Saved entries:
--- START ---

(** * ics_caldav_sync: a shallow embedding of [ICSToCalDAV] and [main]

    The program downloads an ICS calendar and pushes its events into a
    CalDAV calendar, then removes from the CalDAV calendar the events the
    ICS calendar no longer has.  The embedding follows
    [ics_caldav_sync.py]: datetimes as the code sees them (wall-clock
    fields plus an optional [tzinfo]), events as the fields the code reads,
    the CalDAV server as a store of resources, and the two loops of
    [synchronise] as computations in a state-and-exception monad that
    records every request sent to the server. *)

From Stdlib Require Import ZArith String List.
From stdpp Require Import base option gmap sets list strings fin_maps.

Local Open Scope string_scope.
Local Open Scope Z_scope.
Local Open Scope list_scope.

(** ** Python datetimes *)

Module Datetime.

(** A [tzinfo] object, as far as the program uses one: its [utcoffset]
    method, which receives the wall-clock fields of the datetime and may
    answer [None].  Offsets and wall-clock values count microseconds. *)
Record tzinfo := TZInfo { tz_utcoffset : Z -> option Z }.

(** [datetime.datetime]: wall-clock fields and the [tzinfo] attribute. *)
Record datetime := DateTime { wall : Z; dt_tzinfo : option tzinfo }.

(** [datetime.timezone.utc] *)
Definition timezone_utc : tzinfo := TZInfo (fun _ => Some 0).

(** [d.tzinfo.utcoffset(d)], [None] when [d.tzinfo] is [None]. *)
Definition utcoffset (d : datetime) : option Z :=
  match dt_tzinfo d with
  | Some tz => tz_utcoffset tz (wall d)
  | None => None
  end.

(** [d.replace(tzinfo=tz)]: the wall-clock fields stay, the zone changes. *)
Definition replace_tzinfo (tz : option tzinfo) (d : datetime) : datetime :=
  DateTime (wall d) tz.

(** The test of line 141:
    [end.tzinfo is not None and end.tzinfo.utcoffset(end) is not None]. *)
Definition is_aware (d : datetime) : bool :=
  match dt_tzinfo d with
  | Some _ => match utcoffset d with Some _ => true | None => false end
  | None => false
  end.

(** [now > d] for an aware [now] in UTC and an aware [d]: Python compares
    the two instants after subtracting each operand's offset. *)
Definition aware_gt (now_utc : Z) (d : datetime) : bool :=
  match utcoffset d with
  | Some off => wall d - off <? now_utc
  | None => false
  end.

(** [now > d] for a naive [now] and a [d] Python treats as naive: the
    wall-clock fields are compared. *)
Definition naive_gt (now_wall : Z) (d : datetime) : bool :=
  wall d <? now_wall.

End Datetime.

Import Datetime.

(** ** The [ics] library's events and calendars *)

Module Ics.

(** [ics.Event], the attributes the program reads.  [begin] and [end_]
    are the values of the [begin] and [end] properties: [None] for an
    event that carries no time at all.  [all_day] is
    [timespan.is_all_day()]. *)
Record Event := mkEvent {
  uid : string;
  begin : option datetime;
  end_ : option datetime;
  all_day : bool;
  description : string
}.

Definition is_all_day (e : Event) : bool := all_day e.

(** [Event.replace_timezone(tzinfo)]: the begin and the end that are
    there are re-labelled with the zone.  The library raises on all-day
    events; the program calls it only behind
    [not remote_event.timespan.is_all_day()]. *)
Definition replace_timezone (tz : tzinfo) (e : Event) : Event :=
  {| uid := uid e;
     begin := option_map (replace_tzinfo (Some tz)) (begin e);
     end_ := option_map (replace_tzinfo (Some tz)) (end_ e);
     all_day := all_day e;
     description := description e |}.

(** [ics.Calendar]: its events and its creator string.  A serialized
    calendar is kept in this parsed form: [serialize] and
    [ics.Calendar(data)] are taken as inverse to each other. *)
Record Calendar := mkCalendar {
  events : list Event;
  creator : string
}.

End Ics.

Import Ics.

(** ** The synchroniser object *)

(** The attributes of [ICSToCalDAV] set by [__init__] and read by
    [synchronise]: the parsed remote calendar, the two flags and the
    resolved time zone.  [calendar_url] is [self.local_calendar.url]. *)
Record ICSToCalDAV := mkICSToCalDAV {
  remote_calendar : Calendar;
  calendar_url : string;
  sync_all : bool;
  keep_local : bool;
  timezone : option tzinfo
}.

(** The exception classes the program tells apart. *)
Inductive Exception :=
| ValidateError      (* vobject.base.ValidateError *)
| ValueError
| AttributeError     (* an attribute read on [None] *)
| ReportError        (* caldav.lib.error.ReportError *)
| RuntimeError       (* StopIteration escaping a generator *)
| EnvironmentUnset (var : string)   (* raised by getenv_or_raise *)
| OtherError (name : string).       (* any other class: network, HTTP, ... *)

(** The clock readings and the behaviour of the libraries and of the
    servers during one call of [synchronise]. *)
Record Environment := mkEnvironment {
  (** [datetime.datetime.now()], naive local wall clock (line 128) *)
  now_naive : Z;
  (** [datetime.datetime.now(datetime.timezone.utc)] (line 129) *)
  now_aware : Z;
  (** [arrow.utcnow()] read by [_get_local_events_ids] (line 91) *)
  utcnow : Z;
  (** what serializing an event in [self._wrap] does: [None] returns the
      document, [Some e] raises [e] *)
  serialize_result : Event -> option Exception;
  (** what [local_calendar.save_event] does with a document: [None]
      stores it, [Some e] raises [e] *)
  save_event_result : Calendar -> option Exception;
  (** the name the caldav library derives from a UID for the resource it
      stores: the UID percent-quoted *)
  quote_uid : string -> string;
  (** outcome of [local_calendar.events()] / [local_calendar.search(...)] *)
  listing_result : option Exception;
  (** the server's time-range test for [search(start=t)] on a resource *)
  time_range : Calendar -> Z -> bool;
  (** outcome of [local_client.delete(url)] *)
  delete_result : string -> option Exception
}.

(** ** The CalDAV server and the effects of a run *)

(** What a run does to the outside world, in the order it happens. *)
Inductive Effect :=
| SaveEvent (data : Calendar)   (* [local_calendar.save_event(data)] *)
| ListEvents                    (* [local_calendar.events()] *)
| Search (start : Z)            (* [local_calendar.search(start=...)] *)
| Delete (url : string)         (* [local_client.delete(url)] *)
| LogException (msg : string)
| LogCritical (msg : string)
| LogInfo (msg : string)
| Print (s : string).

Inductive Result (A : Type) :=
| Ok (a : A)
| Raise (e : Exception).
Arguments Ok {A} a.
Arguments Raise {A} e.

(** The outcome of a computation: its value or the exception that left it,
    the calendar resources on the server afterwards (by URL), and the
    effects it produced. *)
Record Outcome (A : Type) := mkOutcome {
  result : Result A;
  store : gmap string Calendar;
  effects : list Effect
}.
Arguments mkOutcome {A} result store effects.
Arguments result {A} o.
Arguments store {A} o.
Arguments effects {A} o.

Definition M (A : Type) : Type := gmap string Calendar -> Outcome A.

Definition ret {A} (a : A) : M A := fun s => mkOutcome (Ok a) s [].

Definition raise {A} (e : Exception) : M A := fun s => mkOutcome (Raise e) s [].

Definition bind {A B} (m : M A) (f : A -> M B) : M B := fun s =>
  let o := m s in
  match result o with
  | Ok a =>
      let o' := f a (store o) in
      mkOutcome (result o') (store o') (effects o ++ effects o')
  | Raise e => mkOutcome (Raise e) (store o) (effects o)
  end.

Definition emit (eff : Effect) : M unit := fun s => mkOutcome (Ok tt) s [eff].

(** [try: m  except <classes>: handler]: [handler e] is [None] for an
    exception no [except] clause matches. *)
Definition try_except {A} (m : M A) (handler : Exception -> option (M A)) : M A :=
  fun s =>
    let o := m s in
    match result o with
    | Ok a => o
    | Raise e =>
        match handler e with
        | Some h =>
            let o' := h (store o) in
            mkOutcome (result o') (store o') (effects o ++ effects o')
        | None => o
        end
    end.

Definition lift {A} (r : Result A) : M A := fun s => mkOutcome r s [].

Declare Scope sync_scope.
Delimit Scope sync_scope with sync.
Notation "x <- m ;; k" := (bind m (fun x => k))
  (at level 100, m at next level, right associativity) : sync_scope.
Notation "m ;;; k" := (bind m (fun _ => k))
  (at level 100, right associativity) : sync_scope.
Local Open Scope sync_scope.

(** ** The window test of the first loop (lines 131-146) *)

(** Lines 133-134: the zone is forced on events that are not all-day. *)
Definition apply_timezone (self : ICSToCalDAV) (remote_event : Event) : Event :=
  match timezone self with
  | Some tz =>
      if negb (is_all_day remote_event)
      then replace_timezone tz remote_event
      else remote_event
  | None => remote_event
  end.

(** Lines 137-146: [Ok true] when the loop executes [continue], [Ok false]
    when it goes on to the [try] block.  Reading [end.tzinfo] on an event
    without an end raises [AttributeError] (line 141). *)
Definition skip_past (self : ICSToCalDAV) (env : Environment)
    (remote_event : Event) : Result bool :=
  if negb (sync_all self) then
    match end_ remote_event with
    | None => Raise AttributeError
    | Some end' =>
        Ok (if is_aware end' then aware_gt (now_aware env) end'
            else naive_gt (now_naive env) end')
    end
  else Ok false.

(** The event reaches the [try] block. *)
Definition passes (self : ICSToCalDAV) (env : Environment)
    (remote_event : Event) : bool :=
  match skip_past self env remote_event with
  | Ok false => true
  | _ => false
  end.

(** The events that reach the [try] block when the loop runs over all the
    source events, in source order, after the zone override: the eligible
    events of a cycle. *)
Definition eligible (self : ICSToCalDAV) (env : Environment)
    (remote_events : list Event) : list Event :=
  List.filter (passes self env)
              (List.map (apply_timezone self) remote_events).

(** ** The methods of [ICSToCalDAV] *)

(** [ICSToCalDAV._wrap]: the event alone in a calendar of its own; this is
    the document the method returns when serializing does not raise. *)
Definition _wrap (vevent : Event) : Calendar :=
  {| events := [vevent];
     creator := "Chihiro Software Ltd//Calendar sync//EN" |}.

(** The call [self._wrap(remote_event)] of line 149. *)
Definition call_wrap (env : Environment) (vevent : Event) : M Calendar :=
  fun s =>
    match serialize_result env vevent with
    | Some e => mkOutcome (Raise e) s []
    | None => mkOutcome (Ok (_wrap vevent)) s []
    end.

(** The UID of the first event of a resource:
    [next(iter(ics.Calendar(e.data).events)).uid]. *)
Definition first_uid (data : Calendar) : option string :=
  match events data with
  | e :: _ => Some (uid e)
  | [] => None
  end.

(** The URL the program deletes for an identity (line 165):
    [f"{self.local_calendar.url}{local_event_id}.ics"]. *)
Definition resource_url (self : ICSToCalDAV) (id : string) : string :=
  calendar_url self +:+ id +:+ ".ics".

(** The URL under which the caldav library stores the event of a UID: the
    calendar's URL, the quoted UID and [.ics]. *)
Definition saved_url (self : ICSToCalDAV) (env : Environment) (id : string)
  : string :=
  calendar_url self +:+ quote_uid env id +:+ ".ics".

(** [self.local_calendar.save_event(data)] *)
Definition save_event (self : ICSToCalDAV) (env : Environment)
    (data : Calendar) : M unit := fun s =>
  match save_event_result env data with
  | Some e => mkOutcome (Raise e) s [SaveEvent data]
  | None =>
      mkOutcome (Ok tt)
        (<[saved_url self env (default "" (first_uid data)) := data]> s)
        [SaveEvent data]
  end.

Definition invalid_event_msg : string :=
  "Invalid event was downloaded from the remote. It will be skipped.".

--- END ---
--- START ---

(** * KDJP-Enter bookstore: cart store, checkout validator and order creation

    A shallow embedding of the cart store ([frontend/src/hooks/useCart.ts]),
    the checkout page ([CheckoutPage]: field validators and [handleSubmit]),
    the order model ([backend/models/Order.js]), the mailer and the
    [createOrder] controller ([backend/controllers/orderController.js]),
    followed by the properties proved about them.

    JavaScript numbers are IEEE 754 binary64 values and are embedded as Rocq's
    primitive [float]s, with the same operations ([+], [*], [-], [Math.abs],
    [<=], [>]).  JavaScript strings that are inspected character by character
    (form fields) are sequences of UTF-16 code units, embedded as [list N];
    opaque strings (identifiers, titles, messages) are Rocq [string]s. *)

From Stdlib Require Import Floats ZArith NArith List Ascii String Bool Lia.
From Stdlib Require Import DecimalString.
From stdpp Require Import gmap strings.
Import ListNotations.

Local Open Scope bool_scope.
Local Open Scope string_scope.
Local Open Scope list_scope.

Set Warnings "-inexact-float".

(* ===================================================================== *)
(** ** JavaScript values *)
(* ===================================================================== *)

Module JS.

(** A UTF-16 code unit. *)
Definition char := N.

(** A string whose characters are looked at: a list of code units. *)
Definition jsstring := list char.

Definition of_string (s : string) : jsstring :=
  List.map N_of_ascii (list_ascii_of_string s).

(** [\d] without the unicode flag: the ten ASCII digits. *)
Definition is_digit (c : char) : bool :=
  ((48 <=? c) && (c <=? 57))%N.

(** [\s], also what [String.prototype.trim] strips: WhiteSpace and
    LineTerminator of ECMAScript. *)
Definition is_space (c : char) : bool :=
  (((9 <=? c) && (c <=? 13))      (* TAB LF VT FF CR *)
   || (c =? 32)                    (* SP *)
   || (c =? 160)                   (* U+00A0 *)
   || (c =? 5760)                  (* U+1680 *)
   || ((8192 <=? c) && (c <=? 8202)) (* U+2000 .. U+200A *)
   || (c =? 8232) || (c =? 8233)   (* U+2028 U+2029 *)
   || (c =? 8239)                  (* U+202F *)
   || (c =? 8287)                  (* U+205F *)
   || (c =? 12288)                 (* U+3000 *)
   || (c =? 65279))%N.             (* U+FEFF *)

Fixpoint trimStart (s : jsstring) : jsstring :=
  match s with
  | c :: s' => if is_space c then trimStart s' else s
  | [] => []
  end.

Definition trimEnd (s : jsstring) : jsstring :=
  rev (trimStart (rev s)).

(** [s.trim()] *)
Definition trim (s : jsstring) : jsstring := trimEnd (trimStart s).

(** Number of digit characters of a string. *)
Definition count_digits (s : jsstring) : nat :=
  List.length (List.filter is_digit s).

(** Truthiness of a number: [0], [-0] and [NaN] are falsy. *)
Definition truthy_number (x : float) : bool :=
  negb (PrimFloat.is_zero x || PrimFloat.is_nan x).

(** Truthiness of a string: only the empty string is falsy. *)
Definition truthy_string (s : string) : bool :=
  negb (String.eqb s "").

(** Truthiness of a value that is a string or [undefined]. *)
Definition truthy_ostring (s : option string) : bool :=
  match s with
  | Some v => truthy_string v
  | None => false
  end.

--- END ---
--- START ---

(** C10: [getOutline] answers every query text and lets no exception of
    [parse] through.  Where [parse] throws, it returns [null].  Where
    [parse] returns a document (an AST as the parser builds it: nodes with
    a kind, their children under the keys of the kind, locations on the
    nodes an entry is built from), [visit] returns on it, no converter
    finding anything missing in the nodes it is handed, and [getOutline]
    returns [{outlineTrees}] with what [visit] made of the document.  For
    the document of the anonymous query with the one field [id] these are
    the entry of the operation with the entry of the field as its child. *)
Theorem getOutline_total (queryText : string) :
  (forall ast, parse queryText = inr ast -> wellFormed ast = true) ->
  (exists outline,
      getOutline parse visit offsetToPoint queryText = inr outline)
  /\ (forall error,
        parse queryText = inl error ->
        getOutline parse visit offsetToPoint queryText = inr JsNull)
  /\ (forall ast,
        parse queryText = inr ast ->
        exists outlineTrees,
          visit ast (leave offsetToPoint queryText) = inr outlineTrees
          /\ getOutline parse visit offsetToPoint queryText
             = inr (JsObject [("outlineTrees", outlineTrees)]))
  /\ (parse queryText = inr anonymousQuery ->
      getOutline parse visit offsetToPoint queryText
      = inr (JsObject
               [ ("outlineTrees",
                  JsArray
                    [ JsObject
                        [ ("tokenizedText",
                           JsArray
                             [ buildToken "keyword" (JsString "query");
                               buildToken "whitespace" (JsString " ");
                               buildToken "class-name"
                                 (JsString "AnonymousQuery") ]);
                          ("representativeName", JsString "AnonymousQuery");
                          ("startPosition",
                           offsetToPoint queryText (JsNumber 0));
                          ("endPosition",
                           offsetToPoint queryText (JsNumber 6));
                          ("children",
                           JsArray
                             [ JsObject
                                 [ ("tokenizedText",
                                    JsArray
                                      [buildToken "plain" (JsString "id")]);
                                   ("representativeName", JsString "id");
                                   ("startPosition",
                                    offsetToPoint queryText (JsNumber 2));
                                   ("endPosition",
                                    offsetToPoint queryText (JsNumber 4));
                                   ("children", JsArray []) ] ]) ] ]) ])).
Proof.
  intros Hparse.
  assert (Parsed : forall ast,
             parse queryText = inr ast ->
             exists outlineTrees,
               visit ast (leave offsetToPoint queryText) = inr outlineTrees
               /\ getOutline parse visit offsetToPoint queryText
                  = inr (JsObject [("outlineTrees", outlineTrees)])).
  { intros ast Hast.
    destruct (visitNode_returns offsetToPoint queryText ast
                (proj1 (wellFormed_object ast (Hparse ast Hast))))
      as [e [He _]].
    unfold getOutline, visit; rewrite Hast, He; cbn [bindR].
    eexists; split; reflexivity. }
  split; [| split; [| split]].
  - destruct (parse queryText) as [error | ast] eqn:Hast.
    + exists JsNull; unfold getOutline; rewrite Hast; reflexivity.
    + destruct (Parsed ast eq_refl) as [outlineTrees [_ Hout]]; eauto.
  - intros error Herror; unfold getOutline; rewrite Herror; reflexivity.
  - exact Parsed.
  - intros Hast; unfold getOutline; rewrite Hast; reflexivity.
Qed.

--- END ---

◆ What you need to do ◆
Set down again, word for word, the stretch of records from the line with "(** * ics_caldav_sync: a" to the line with "(** [d.replace(tzinfo=tz)]: the", both of those lines included.

◆ Result of this task ◆
(** * ics_caldav_sync: a shallow embedding of [ICSToCalDAV] and [main]

    The program downloads an ICS calendar and pushes its events into a
    CalDAV calendar, then removes from the CalDAV calendar the events the
    ICS calendar no longer has.  The embedding follows
    [ics_caldav_sync.py]: datetimes as the code sees them (wall-clock
    fields plus an optional [tzinfo]), events as the fields the code reads,
    the CalDAV server as a store of resources, and the two loops of
    [synchronise] as computations in a state-and-exception monad that
    records every request sent to the server. *)

From Stdlib Require Import ZArith String List.
From stdpp Require Import base option gmap sets list strings fin_maps.

Local Open Scope string_scope.
Local Open Scope Z_scope.
Local Open Scope list_scope.

(** ** Python datetimes *)

Module Datetime.

(** A [tzinfo] object, as far as the program uses one: its [utcoffset]
    method, which receives the wall-clock fields of the datetime and may
    answer [None].  Offsets and wall-clock values count microseconds. *)
Record tzinfo := TZInfo { tz_utcoffset : Z -> option Z }.

(** [datetime.datetime]: wall-clock fields and the [tzinfo] attribute. *)
Record datetime := DateTime { wall : Z; dt_tzinfo : option tzinfo }.

(** [datetime.timezone.utc] *)
Definition timezone_utc : tzinfo := TZInfo (fun _ => Some 0).

(** [d.tzinfo.utcoffset(d)], [None] when [d.tzinfo] is [None]. *)
Definition utcoffset (d : datetime) : option Z :=
  match dt_tzinfo d with
  | Some tz => tz_utcoffset tz (wall d)
  | None => None
  end.

(** [d.replace(tzinfo=tz)]: the wall-clock fields stay, the zone changes. *)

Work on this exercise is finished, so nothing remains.